§ What is required
Scan the entries below. Report each line where the string "Section" occurs.

----------------------------------------

(* ===== verification/MemoryFacts.v ===== *)
(** * Memory of the reference machine

    Loads of what stores left, and the accesses the code generator makes relative to
    the frame pointer. *)

From S2P Require Import Prelude.
From S2P Require Import Encoders.
From S2P Require Import X86.
From S2P Require Import X86Facts.
From S2P Require Import EncoderFacts.

(** ** Loads and stores *)

(** [n] bytes at [a] lie in the address space. *)
Definition in_memory (a : Z) (n : nat) : Prop := (0 <= a ∧ a + Z.of_nat n <= 2 ^ 64)%Z.

Lemma load_ext m m' n a :
  (∀ i, i < n → memory m' (u64 (a + Z.of_nat i)) = memory m (u64 (a + Z.of_nat i))) →
  load m' n a = load m n a.
Proof.
  intros H. unfold load. f_equal. apply map_ext_in. intros i Hi%in_seq. apply H. lia.
Qed.

Lemma le_split_lookup_length n v i : i < n → is_Some (le_split n v !! i).
Proof. intros Hi. apply lookup_lt_is_Some. by rewrite length_le_split. Qed.

Lemma load_store_same m n a v :
  in_memory a n → load (store m n a v) n a = (v mod 2 ^ (Z.of_nat n * 8))%Z.
Proof.
  intros [Ha Hn]. rewrite <- (le_combine_split n v). unfold load. f_equal.
  apply (list_eq_same_length _ _ n); [by rewrite length_le_split|by rewrite length_map, length_seq|].
  intros i x y Hi Hx Hy. rewrite list_lookup_fmap, lookup_seq_lt in Hx by lia.
  injection Hx as <-. cbn [memory store set_memory Nat.add].
  rewrite u64_id by lia. replace (a + Z.of_nat i - a)%Z with (Z.of_nat i) by lia.
  rewrite u64_id by lia. by rewrite Nat2Z.id, Hy.
Qed.

Lemma load_store_other m n a v k b :
  in_memory a n → in_memory b k → (a + Z.of_nat n <= b ∨ b + Z.of_nat k <= a)%Z →
  load (store m n a v) k b = load m k b.
Proof.
  intros [Ha Hn] [Hb Hk] Hd. apply load_ext. intros i Hi. cbn [memory store set_memory].
  rewrite (u64_id (b + Z.of_nat i)) by lia.
  rewrite lookup_ge_None_2; [done|]. rewrite length_le_split. destruct Hd.
  - rewrite u64_id by lia. lia.
  - unfold wrap_u. rewrite <- (Z.mod_unique_pos _ _ (-1) (b + Z.of_nat i - a + 2 ^ 64)) by lia. lia.
Qed.

(** Bytes outside of the field keep their value. *)
Lemma store_elsewhere m n a v a' :
  (0 <= a' < 2 ^ 64)%Z → in_memory a n → ¬ (a <= a' < a + Z.of_nat n)%Z → memory (store m n a v) a' = memory m a'.
Proof.
  intros Ha' [H0 H1] Hne. unfold store. cbn [memory set_memory].
  rewrite (proj2 (lookup_ge_None _ _)); [done|]. rewrite length_le_split.
  unfold wrap_u. destruct (Z.le_gt_cases a a').
  - rewrite Z.mod_small; lia.
  - rewrite <- (Z.mod_unique_pos (a' - a) (2 ^ 64) (-1) (a' - a + 2 ^ 64)); lia.
Qed.

Lemma load_range m n a : (0 <= load m n a < 2 ^ (Z.of_nat n * 8))%Z.
Proof.
  unfold load. pose proof (le_combine_bound (map (fun i => memory m (u64 (a + Z.of_nat i))) (seq 0 n))) as H.
  rewrite length_map, length_seq in H. rewrite Z.mul_comm. exact H.
Qed.

(** The low bytes of a wider access. *)
Lemma load_prefix m n k a : load m n a = wrap_u (Z.of_nat n * 8) (load m (n + k) a).
Proof.
  rewrite <- (wrap_u_id (Z.of_nat n * 8) (load m n a)) at 1 by (apply load_range || lia).
  unfold load. rewrite seq_app, map_app, le_combine_app, length_map, length_seq. unfold wrap_u.
  apply Z.bits_inj'. intros i Hi. rewrite !Z.testbit_mod_pow2 by lia. destruct (Z.ltb_spec i (Z.of_nat n * 8)); [|done].
  by rewrite Z.lor_spec, Z.shiftl_spec_low, orb_false_r by lia.
Qed.

(** ** Accesses at a register *)

Definition at_register (m : machine) (b : BinaryGpRegister) (d : Z) : Z := u64 (regs m b + d).

Lemma effective_base m (b : BinaryGpRegister) d :
  effective m (Mem (Some (gp_code b)) None d) = Some (at_register m b d).
Proof. unfold effective, at_register. by rewrite Z.add_0_r. Qed.

Lemma get_base m w (b : BinaryGpRegister) d :
  get m w (Mem (Some (gp_code b)) None d) = Some (load m (size w) (at_register m b d)).
Proof. unfold get. by rewrite effective_base. Qed.

Lemma in_int32_u64 v : in_int32 v → u64 (s64 v) = u64 v.
Proof. intros. apply u64_s64. Qed.

Section loads.
Variables (d b : BinaryGpRegister) (disp : Z) (Hd : in_int32 disp).

Lemma load_64 m n a : (n ≤ 8) → u64 (load m n a) = load m n a.
Proof.
  intros Hn. apply u64_id. pose proof (load_range m n a) as H.
  assert (2 ^ (Z.of_nat n * 8) <= 2 ^ 64)%Z by (apply Z.pow_le_mono_r; lia). lia.
Qed.

Lemma yields_load64 :
  yields (binary_emit_mov_reg_mem d b disp) [gp_code d] d (fun m => load m 8 (at_register m b disp)).
Proof using Hd.
  eapply yields_asm; [by apply asm_mov_reg_mem|]. intros m Hm.
  eapply leaves_eq; [apply (leaves_set _ m d (load m 8 (at_register m b disp)) (status m))|].
  - unfold exec. by rewrite get_base.
  - by apply load_64.
Qed.

(** An instruction that writes the low 32 bits. *)
Lemma leaves_set32 i m r v :
  exec i m = Next (set_reg m W32 r v) → leaves [i] [r] m r (u32 v).
Proof.
  intros He. exists (set_reg m W32 r v). simpl. rewrite He. split_and!; [done| |].
  - apply changes_set_reg32. left.
  - simpl. apply update_same.
Qed.

Lemma load_32 m n a : (n ≤ 4) → u32 (load m n a) = load m n a.
Proof.
  intros Hn. apply wrap_u_id. pose proof (load_range m n a) as H.
  assert (2 ^ (Z.of_nat n * 8) <= 2 ^ 32)%Z by (apply Z.pow_le_mono_r; lia). lia.
Qed.

Lemma yields_load32 :
  yields (binary_emit_mov_reg_mem32 d b disp) [gp_code d] d (fun m => load m 4 (at_register m b disp)).
Proof using Hd.
  eapply yields_asm; [by apply asm_mov_reg_mem32|]. intros m Hm.
  eapply leaves_eq; [apply (leaves_set32 _ m d (load m 4 (at_register m b disp)))|].
  - unfold exec. by rewrite get_base.
  - by apply load_32.
Qed.

Lemma yields_load16 :
  yields (binary_emit_movzx_reg_mem16 d b disp) [gp_code d] d (fun m => load m 2 (at_register m b disp)).
Proof using Hd.
  eapply yields_asm; [by apply asm_movzx_reg_mem16|]. intros m Hm.
  eapply leaves_eq; [apply (leaves_set32 _ m d (load m 2 (at_register m b disp)))|].
  - unfold exec. by rewrite get_base.
  - apply load_32. lia.
Qed.

Lemma yields_load8 :
  yields (binary_emit_movzx_reg_mem8 d b disp) [gp_code d] d (fun m => load m 1 (at_register m b disp)).
Proof using Hd.
  eapply yields_asm; [by apply asm_movzx_reg_mem8|]. intros m Hm.
  eapply leaves_eq; [apply (leaves_set32 _ m d (load m 1 (at_register m b disp)))|].
  - unfold exec. by rewrite get_base.
  - apply load_32. lia.
Qed.

Lemma yields_lea : 
  yields (binary_emit_lea_reg_mem d b disp) [gp_code d] d (fun m => at_register m b disp).
Proof using Hd.
  eapply yields_asm; [by apply asm_lea_reg_mem|]. intros m Hm.
  eapply leaves_eq; [apply (leaves_set _ m d (at_register m b disp) (status m))|].
  - unfold exec. by rewrite effective_base.
  - unfold at_register. apply u64_idem.
Qed.

End loads.

(** ** Extension *)

Section extension.
Variables d s : BinaryGpRegister.

Lemma yields_movsx8 :
  yields (binary_emit_movsx_reg_reg8 d s) [gp_code d] d (fun m => u64 (wrap_s 8 (regs m s))).
Proof.
  eapply yields_asm; [apply asm_movsx8|]. intros m Hm.
  eapply leaves_eq; [eapply (leaves_set _ m d _ (status m)); reflexivity|].
  change (bits W8) with 8%Z. by rewrite wrap_s_wrap_u by lia.
Qed.

Lemma asm_movsx16 : asm (binary_emit_movsx_reg_reg16 d s) unit_result [MOVSX W16 W64 d (Reg s)].
Proof. unfold binary_emit_movsx_reg_reg16. encode. Qed.

Lemma asm_movsxd : asm (binary_emit_movsxd_reg_reg32 d s) unit_result [MOVSX W32 W64 d (Reg s)].
Proof. unfold binary_emit_movsxd_reg_reg32. encode. Qed.

Lemma yields_movsx16 :
  yields (binary_emit_movsx_reg_reg16 d s) [gp_code d] d (fun m => u64 (wrap_s 16 (regs m s))).
Proof.
  eapply yields_asm; [apply asm_movsx16|]. intros m Hm.
  eapply leaves_eq; [eapply (leaves_set _ m d _ (status m)); reflexivity|].
  change (bits W16) with 16%Z. by rewrite wrap_s_wrap_u by lia.
Qed.

Lemma yields_movsxd :
  yields (binary_emit_movsxd_reg_reg32 d s) [gp_code d] d (fun m => u64 (s32 (regs m s))).
Proof.
  eapply yields_asm; [apply asm_movsxd|]. intros m Hm.
  eapply leaves_eq; [eapply (leaves_set _ m d _ (status m)); reflexivity|].
  change (bits W32) with 32%Z. by rewrite wrap_s_wrap_u by lia.
Qed.

(** Between different registers; the encoder leaves out a move to the same one, upper
    half included. *)
Lemma yields_mov32 :
  d ≠ s → yields (binary_emit_mov_reg_reg32 d s) [gp_code d] d (fun m => u32 (regs m s)).
Proof.
  intros Hne. eapply yields_asm; [apply asm_mov32|]. intros m Hm. unfold mov_program.
  destruct (Z.eqb_spec d s) as [He|]; [by apply gp_code_inj in He|].
  eapply leaves_eq; [by apply (leaves_set32 _ m d (u32 (regs m s)))|].
  unfold wrap_u. apply Z.mod_mod. lia.
Qed.

End extension.

(** ** Stores *)

(** The code [e] appends writes the low bytes of [v m] at [a m] and nothing else. *)
Definition writes (e : Emit ()) (n : nat) (a v : machine → Z) : Prop :=
  ∃ p, asm e unit_result p ∧ ∀ m, machine_ok m → run p m = Next (store m n (a m) (v m)).

Section stores.
Variables (b s : BinaryGpRegister) (disp : Z) (Hd : in_int32 disp).

Lemma le_split_mod n v : le_split n (v mod 2 ^ (Z.of_nat n * 8))%Z = le_split n v.
Proof. rewrite <- le_combine_split. rewrite split_le_combine'; [done|apply length_le_split]. Qed.

Lemma store_mod m n a v : store m n a (v mod 2 ^ (Z.of_nat n * 8)) = store m n a v.
Proof. unfold store. by rewrite le_split_mod. Qed.

Lemma exec_store w m :
  exec (MOV w (Mem (Some (gp_code b)) None disp) (Reg s)) m = Next (store m (size w) (at_register m b disp) (regs m s)).
Proof.
  unfold exec, get, put. rewrite effective_base. cbn [mbind option_bind next]. f_equal.
  replace (wrap_u (bits w) (regs m s)) with (regs m s mod 2 ^ (Z.of_nat (size w) * 8))%Z by by destruct w.
  apply store_mod.
Qed.

Lemma writes_64 : writes (binary_emit_mov_mem_reg b disp s) 8 (fun m => at_register m b disp) (fun m => regs m s).
Proof using Hd.
  eexists. split; [by apply asm_mov_mem_reg|]. intros m _. unfold run. by rewrite exec_store.
Qed.

Lemma writes_32 : writes (binary_emit_mov_mem_reg32 b disp s) 4 (fun m => at_register m b disp) (fun m => regs m s).
Proof using Hd.
  eexists. split; [by apply asm_mov_mem_reg32|]. intros m _. unfold run. by rewrite exec_store.
Qed.

Lemma writes_16 : writes (binary_emit_mov_mem_reg16 b disp s) 2 (fun m => at_register m b disp) (fun m => regs m s).
Proof using Hd.
  eexists. split; [by apply asm_mov_mem_reg16|]. intros m _. unfold run. by rewrite exec_store.
Qed.

Lemma writes_8 : writes (binary_emit_mov_mem_reg8 b disp s) 1 (fun m => at_register m b disp) (fun m => regs m s).
Proof using Hd.
  eexists. split; [by apply asm_mov_mem_reg8|]. intros m _. unfold run. by rewrite exec_store.
Qed.

End stores.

----------------------------------------

§ Written response
Section loads.
Section extension.
Section stores.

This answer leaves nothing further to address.